(* ===== verification/Sysproc.v ===== *)
(** kernel/sysproc.c: the system calls on processes. *)

From S2P Require Import Prelude Riscv State Sched Proc Args Sysfile.

(** uint64 sys_exit(void) *)
Definition sys_exit : K Z := n ← argint 0; exit n;; mret 0.

(** uint64 sys_getpid(void) *)
Definition sys_getpid : K Z := p ← self; pr ← getp p; mret (p_pid pr).

(** uint64 sys_fork(void) *)
Definition sys_fork : K Z := fork.

(** uint64 sys_wait(void) *)
Definition sys_wait : K Z := p ← argaddr 0; wait p.

(** uint64 sys_sbrk(void) *)
Definition sys_sbrk : K Z :=
  n ← argint 0;
  p ← self;
  pr ← getp p;
  let addr := p_sz pr in
  r ← growproc n;
  mret (if r <? 0 then -1 else addr).

(** uint64 sys_sleep(void); every round of the loop sleeps *)
Fixpoint sys_sleep_loop (fuel : nat) (n ticks0 : Z) : K Z :=
  match fuel with
  | O => diverge
  | S fuel' =>
      ticks ← gets k_ticks;
      if u32 (ticks - ticks0) <? n then
        p ← self;
        k ← killed p;
        if negb (k =? 0) then release LTicks;; mret (-1)
        else sleep ChTicks LTicks;; sys_sleep_loop fuel' n ticks0
      else release LTicks;; mret 0
  end.
Definition sys_sleep : K Z :=
  n ← argint 0;
  let n := if n <? 0 then 0 else n in
  acquire LTicks;;
  ticks0 ← gets k_ticks;
  ((fun w => sys_sleep_loop (S (length (wenv w))) n ticks0 w) : K Z).

(** uint64 sys_kill(void) *)
Definition sys_kill : K Z := pid ← argint 0; kill pid.

(** uint64 sys_uptime(void) *)
Definition sys_uptime : K Z :=
  acquire LTicks;;
  xticks ← gets k_ticks;
  release LTicks;;
  mret xticks.
(* ===== verification/Boot.v ===== *)
(** kernel/start.c and kernel/main.c: from machine mode to the scheduler. *)

From S2P Require Import Prelude Numeral Riscv State Kalloc Vm Sched Bio Printf Fs Console Proc Virtio Trap.

(** * Machine mode *)

(** The machine-mode registers of a hart.  sie has no field: it is the part of mie
    that mideleg delegates.  sstatus, a view of mstatus on the hardware, is a field of
    its own in [csrs]: start only changes MPP, which sstatus does not show. *)
Record mcsrs := mkMcsrs {
  m_mstatus : Z;
  m_mepc : Z;
  m_medeleg : Z;
  m_mideleg : Z;
  m_pmpaddr0 : Z;
  m_pmpcfg0 : Z;
  m_mie : Z;
  m_menvcfg : Z;
  m_mcounteren : Z;
  m_mhartid : Z;
}.
#[export] Instance set_m_mstatus : Setter m_mstatus := fun g x =>
  mkMcsrs (g (m_mstatus x)) (m_mepc x) (m_medeleg x) (m_mideleg x) (m_pmpaddr0 x) (m_pmpcfg0 x) (m_mie x) (m_menvcfg x) (m_mcounteren x) (m_mhartid x).
#[export] Instance set_m_mepc : Setter m_mepc := fun g x =>
  mkMcsrs (m_mstatus x) (g (m_mepc x)) (m_medeleg x) (m_mideleg x) (m_pmpaddr0 x) (m_pmpcfg0 x) (m_mie x) (m_menvcfg x) (m_mcounteren x) (m_mhartid x).
#[export] Instance set_m_medeleg : Setter m_medeleg := fun g x =>
  mkMcsrs (m_mstatus x) (m_mepc x) (g (m_medeleg x)) (m_mideleg x) (m_pmpaddr0 x) (m_pmpcfg0 x) (m_mie x) (m_menvcfg x) (m_mcounteren x) (m_mhartid x).
#[export] Instance set_m_mideleg : Setter m_mideleg := fun g x =>
  mkMcsrs (m_mstatus x) (m_mepc x) (m_medeleg x) (g (m_mideleg x)) (m_pmpaddr0 x) (m_pmpcfg0 x) (m_mie x) (m_menvcfg x) (m_mcounteren x) (m_mhartid x).
#[export] Instance set_m_pmpaddr0 : Setter m_pmpaddr0 := fun g x =>
  mkMcsrs (m_mstatus x) (m_mepc x) (m_medeleg x) (m_mideleg x) (g (m_pmpaddr0 x)) (m_pmpcfg0 x) (m_mie x) (m_menvcfg x) (m_mcounteren x) (m_mhartid x).
#[export] Instance set_m_pmpcfg0 : Setter m_pmpcfg0 := fun g x =>
  mkMcsrs (m_mstatus x) (m_mepc x) (m_medeleg x) (m_mideleg x) (m_pmpaddr0 x) (g (m_pmpcfg0 x)) (m_mie x) (m_menvcfg x) (m_mcounteren x) (m_mhartid x).
#[export] Instance set_m_mie : Setter m_mie := fun g x =>
  mkMcsrs (m_mstatus x) (m_mepc x) (m_medeleg x) (m_mideleg x) (m_pmpaddr0 x) (m_pmpcfg0 x) (g (m_mie x)) (m_menvcfg x) (m_mcounteren x) (m_mhartid x).
#[export] Instance set_m_menvcfg : Setter m_menvcfg := fun g x =>
  mkMcsrs (m_mstatus x) (m_mepc x) (m_medeleg x) (m_mideleg x) (m_pmpaddr0 x) (m_pmpcfg0 x) (m_mie x) (g (m_menvcfg x)) (m_mcounteren x) (m_mhartid x).
#[export] Instance set_m_mcounteren : Setter m_mcounteren := fun g x =>
  mkMcsrs (m_mstatus x) (m_mepc x) (m_medeleg x) (m_mideleg x) (m_pmpaddr0 x) (m_pmpcfg0 x) (m_mie x) (m_menvcfg x) (g (m_mcounteren x)) (m_mhartid x).

Definition MSTATUS_MPP_MASK : Z := Z.shiftl 3 11.
Definition MSTATUS_MPP_S : Z := Z.shiftl 1 11.
Definition SIE_SEIE : Z := Z.shiftl 1 9.
Definition SIE_STIE : Z := Z.shiftl 1 5.
Definition MIE_STIE : Z := Z.shiftl 1 5.

(** riscv.h: the accessors of the machine-mode registers, each one instruction. *)
Definition r_mhartid (m : mcsrs) : Z := m_mhartid m.
Definition r_mstatus (m : mcsrs) : Z := m_mstatus m.
Definition r_medeleg (m : mcsrs) : Z := m_medeleg m.
Definition r_mideleg (m : mcsrs) : Z := m_mideleg m.
Definition r_mie (m : mcsrs) : Z := m_mie m.
Definition r_menvcfg (m : mcsrs) : Z := m_menvcfg m.
Definition r_mcounteren (m : mcsrs) : Z := m_mcounteren m.
Definition w_mstatus (x : Z) (m : mcsrs) : mcsrs := m <| m_mstatus := x |>.
Definition w_mepc (x : Z) (m : mcsrs) : mcsrs := m <| m_mepc := x |>.
Definition w_medeleg (x : Z) (m : mcsrs) : mcsrs := m <| m_medeleg := x |>.
Definition w_mideleg (x : Z) (m : mcsrs) : mcsrs := m <| m_mideleg := x |>.
Definition w_pmpaddr0 (x : Z) (m : mcsrs) : mcsrs := m <| m_pmpaddr0 := x |>.
Definition w_pmpcfg0 (x : Z) (m : mcsrs) : mcsrs := m <| m_pmpcfg0 := x |>.
Definition w_mie (x : Z) (m : mcsrs) : mcsrs := m <| m_mie := x |>.
Definition w_menvcfg (x : Z) (m : mcsrs) : mcsrs := m <| m_menvcfg := x |>.
Definition w_mcounteren (x : Z) (m : mcsrs) : mcsrs := m <| m_mcounteren := x |>.
Definition r_sie (m : mcsrs) : Z := Z.land (m_mie m) (m_mideleg m).
Definition w_sie (x : Z) (m : mcsrs) : mcsrs :=
  m <| m_mie := Z.lor (Z.ldiff (m_mie m) (m_mideleg m)) (Z.land x (m_mideleg m)) |>.

(** void timerinit() *)
Definition timerinit (m : mcsrs) (c : csrs) : mcsrs * csrs :=
  let m := w_mie (Z.lor (r_mie m) MIE_STIE) m in
  let m := w_menvcfg (Z.lor (r_menvcfg m) (Z.shiftl 1 63)) m in
  let m := w_mcounteren (Z.lor (r_mcounteren m) 2) m in
  let c := w_stimecmp (u64 (r_time c + 1000000)) c in
  (m, c).

(** void start(), up to its mret; [main] is the address of main *)
Definition start (main : Z) (m : mcsrs) (c : csrs) : mcsrs * csrs :=
  let x := r_mstatus m in
  let x := Z.land x (u64 (Z.lnot MSTATUS_MPP_MASK)) in
  let x := Z.lor x MSTATUS_MPP_S in
  let m := w_mstatus x m in
  let m := w_mepc main m in
  let c := w_satp 0 c in
  let m := w_medeleg 0xffff m in
  let m := w_mideleg 0xffff m in
  let m := w_sie (Z.lor (Z.lor (r_sie m) SIE_SEIE) SIE_STIE) m in
  let m := w_pmpaddr0 0x3fffffffffffff m in
  let m := w_pmpcfg0 0xf m in
  let '(m, c) := timerinit m c in
  let id := i32 (r_mhartid m) in
  let c := w_tp (u64 id) c in
  (m, c).

(** * main *)

(** void kvminithart() *)
Definition kvminithart : K unit :=
  pt ← gets k_kpagetable;
  setcsr (w_satp (MAKE_SATP pt)).

(** void main(), up to the call of scheduler: the new value of the variable
    [started], whose value the hart sees is the argument; a hart other than 0
    does not go on while it is not set.  The initialisation of the spinlocks is
    part of the state main starts in. *)
Definition main (started : bool) : K bool :=
  id ← cpuid;
  if id =? 0 then
    consoleinit;;
    printfinit;;
    print (String (Ascii.ascii_of_nat 10) EmptyString);;
    println "xv6 kernel is booting";;
    print (String (Ascii.ascii_of_nat 10) EmptyString);;
    kinit;;
    kvminit;;
    kvminithart;;
    procinit;;
    trapinithart;;
    plicinit;;
    plicinithart;;
    binit;;
    iinit;;
    virtio_disk_init;;
    userinit;;
    mret true
  else if negb started then diverge
  else
    printf (chars "hart %d starting" ++ [10]) [VInt id];;
    kvminithart;;
    trapinithart;;
    plicinithart;;
    mret started.

(** * What start leaves *)

(** The mode mret goes to: 1 is supervisor mode. *)
Definition mret_mode (m : mcsrs) : Z := Z.land (Z.shiftr (m_mstatus m) 11) 3.

Lemma mpp_bits x n : 0 <= n < 64 ->
  Z.testbit (Z.lor (Z.land x (u64 (Z.lnot MSTATUS_MPP_MASK))) MSTATUS_MPP_S) n =
    if n =? 11 then true else if n =? 12 then false else Z.testbit x n.
Proof.
  intros Hn. rewrite Z.lor_spec, Z.land_spec. unfold u64. rewrite Z.mod_pow2_bits_low, Z.lnot_spec by lia.
  unfold MSTATUS_MPP_MASK, MSTATUS_MPP_S. change (Z.shiftl 3 11) with (Z.lor (2 ^ 11) (2 ^ 12)). change (Z.shiftl 1 11) with (2 ^ 11).
  rewrite Z.lor_spec, !Z.pow2_bits_eqb by lia. rewrite (Z.eqb_sym n 11), (Z.eqb_sym n 12).
  destruct (Z.eqb_spec 11 n) as [<-|]; [by rewrite orb_true_r|]. destruct (Z.eqb_spec 12 n) as [<-|]; [by rewrite andb_false_r|].
  by rewrite andb_true_r, orb_false_r.
Qed.

(** C30: start makes a hart ready for main.  Its mret goes to main in supervisor mode,
    without paging, with the other bits of mstatus as they were; the sixteen exceptions
    and interrupts are delegated, the supervisor sees its external and timer interrupts
    enabled, the first timer interrupt is a million ticks away, stimecmp and time may be
    used, and cpuid in main returns the number of the hart. *)
Theorem start_ready main m c s e :
  0 <= m_mhartid m < 2 ^ 31 ->
  let '(m', c') := start main m c in
  mret_mode m' = 1 /\ m_mepc m' = main /\ csr_satp c' = 0 /\
  (forall n, 0 <= n < 64 -> n <> 11 -> n <> 12 -> Z.testbit (m_mstatus m') n = Z.testbit (m_mstatus m) n) /\
  (forall n, 0 <= n < 16 -> Z.testbit (m_medeleg m') n = true /\ Z.testbit (m_mideleg m') n = true) /\
  Z.testbit (r_sie m') 9 = true /\ Z.testbit (r_sie m') 5 = true /\
  (forall n, 0 <= n -> n <> 9 -> n <> 5 -> Z.testbit (m_mie m') n = Z.testbit (m_mie m) n) /\
  csr_stimecmp c' = u64 (csr_time c + 1000000) /\ Z.testbit (m_menvcfg m') 63 = true /\ Z.testbit (m_mcounteren m') 1 = true /\
  cpuid (mkW (s <| k_csr := c' |>) e) = Ok (m_mhartid m) (mkW (s <| k_csr := c' |>) e).
Proof.
  intros Hh. destruct m as [ms me md mi pa pc mie mv mc id]. cbn [m_mhartid] in Hh.
  set (ie := Z.lor (Z.lor (Z.ldiff mie 65535) (Z.land (Z.lor (Z.lor (Z.land mie 65535) SIE_SEIE) SIE_STIE) 65535)) MIE_STIE).
  change (start main _ c) with
    (mkMcsrs (Z.lor (Z.land ms (u64 (Z.lnot MSTATUS_MPP_MASK))) MSTATUS_MPP_S) main 65535 65535 0x3fffffffffffff 15
       ie (Z.lor mv (Z.shiftl 1 63)) (Z.lor mc 2) id,
     c <| csr_satp := 0 |> <| csr_stimecmp := u64 (csr_time c + 1000000) |> <| csr_tp := u64 (i32 id) |>).
  unfold mret_mode, r_sie. cbn beta iota. cbn [m_mstatus m_mepc m_medeleg m_mideleg m_mie m_menvcfg m_mcounteren m_mhartid].
  split_and!; [|done|done| | | | | |done|rewrite Z.lor_spec; apply orb_true_r..|].
  - apply Z.bits_inj'. intros n Hn. rewrite Z.land_spec, Z.shiftr_spec by done.
    destruct (decide (n < 2)); [rewrite mpp_bits by lia|].
    + assert (n = 0 \/ n = 1) as [-> | ->] by lia; done.
    + rewrite (Z.bits_above_log2 3), (Z.bits_above_log2 1) by (simpl; lia). apply andb_false_r.
  - intros n Hn H1 H2. rewrite mpp_bits by done. by rewrite (proj2 (Z.eqb_neq n 11)), (proj2 (Z.eqb_neq n 12)) by done.
  - intros n Hn. change 65535 with (Z.ones 16). by rewrite Z.ones_spec_low by lia.
  - unfold ie. rewrite Z.land_spec, !Z.lor_spec, Z.land_spec, !Z.lor_spec.
    change (Z.testbit SIE_SEIE 9) with true. change (Z.testbit 65535 9) with true. by rewrite !orb_true_r.
  - unfold ie. rewrite Z.land_spec, !Z.lor_spec. change (Z.testbit MIE_STIE 5) with true. by rewrite !orb_true_r.
  - intros n Hn H9 H5. unfold ie. rewrite !Z.lor_spec, Z.ldiff_spec, Z.land_spec, !Z.lor_spec, Z.land_spec.
    unfold MIE_STIE, SIE_SEIE, SIE_STIE. rewrite !Z.shiftl_1_l, !Z.pow2_bits_false by lia.
    destruct (Z.testbit mie n), (Z.testbit 65535 n); done.
  - unfold cpuid, getcsr. krun. unfold mret, K_ret. f_equal.
    change (i32 (u64 (i32 id)) = id). unfold i32. by rewrite (sext_small 32 id), u64_small, sext_small by lia.
Qed.

(** Hart 2 from reset, where nothing is delegated yet. *)
Lemma start_ready_witness : exists s,
  let m := mkMcsrs 0x1800 0 0 0 0 0 0 0 0 2 in
  let c := mkCsrs 0 0 0 0 0 0 0 500 0 in
  r_sie m = 0 /\ r_sie (fst (start 0x80000e00 m c)) = 0x220 /\
  cpuid (mkW (s <| k_csr := snd (start 0x80000e00 m c) |>) []) = Ok 2 (mkW (s <| k_csr := snd (start 0x80000e00 m c) |>) []).
Proof.
  exists (bss 0x80020000 0x80008000 0x80007000 demo_syms demo_reg ∅ ∅). cbv zeta.
  split; [reflexivity|]. split; [reflexivity|].
  apply (start_ready 0x80000e00 (mkMcsrs 0x1800 0 0 0 0 0 0 0 0 2) (mkCsrs 0 0 0 0 0 0 0 500 0)). cbn. lia.
Defined.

::::

● Your assignment: Once you reach the line containing "ticks0 ← gets k_ticks;", include it and stop; until then, reproduce each line of the listing from its start exactly.

● Task response:
(* ===== verification/Sysproc.v ===== *)
(** kernel/sysproc.c: the system calls on processes. *)

From S2P Require Import Prelude Riscv State Sched Proc Args Sysfile.

(** uint64 sys_exit(void) *)
Definition sys_exit : K Z := n ← argint 0; exit n;; mret 0.

(** uint64 sys_getpid(void) *)
Definition sys_getpid : K Z := p ← self; pr ← getp p; mret (p_pid pr).

(** uint64 sys_fork(void) *)
Definition sys_fork : K Z := fork.

(** uint64 sys_wait(void) *)
Definition sys_wait : K Z := p ← argaddr 0; wait p.

(** uint64 sys_sbrk(void) *)
Definition sys_sbrk : K Z :=
  n ← argint 0;
  p ← self;
  pr ← getp p;
  let addr := p_sz pr in
  r ← growproc n;
  mret (if r <? 0 then -1 else addr).

(** uint64 sys_sleep(void); every round of the loop sleeps *)
Fixpoint sys_sleep_loop (fuel : nat) (n ticks0 : Z) : K Z :=
  match fuel with
  | O => diverge
  | S fuel' =>
      ticks ← gets k_ticks;
      if u32 (ticks - ticks0) <? n then
        p ← self;
        k ← killed p;
        if negb (k =? 0) then release LTicks;; mret (-1)
        else sleep ChTicks LTicks;; sys_sleep_loop fuel' n ticks0
      else release LTicks;; mret 0
  end.
Definition sys_sleep : K Z :=
  n ← argint 0;
  let n := if n <? 0 then 0 else n in
  acquire LTicks;;
  ticks0 ← gets k_ticks;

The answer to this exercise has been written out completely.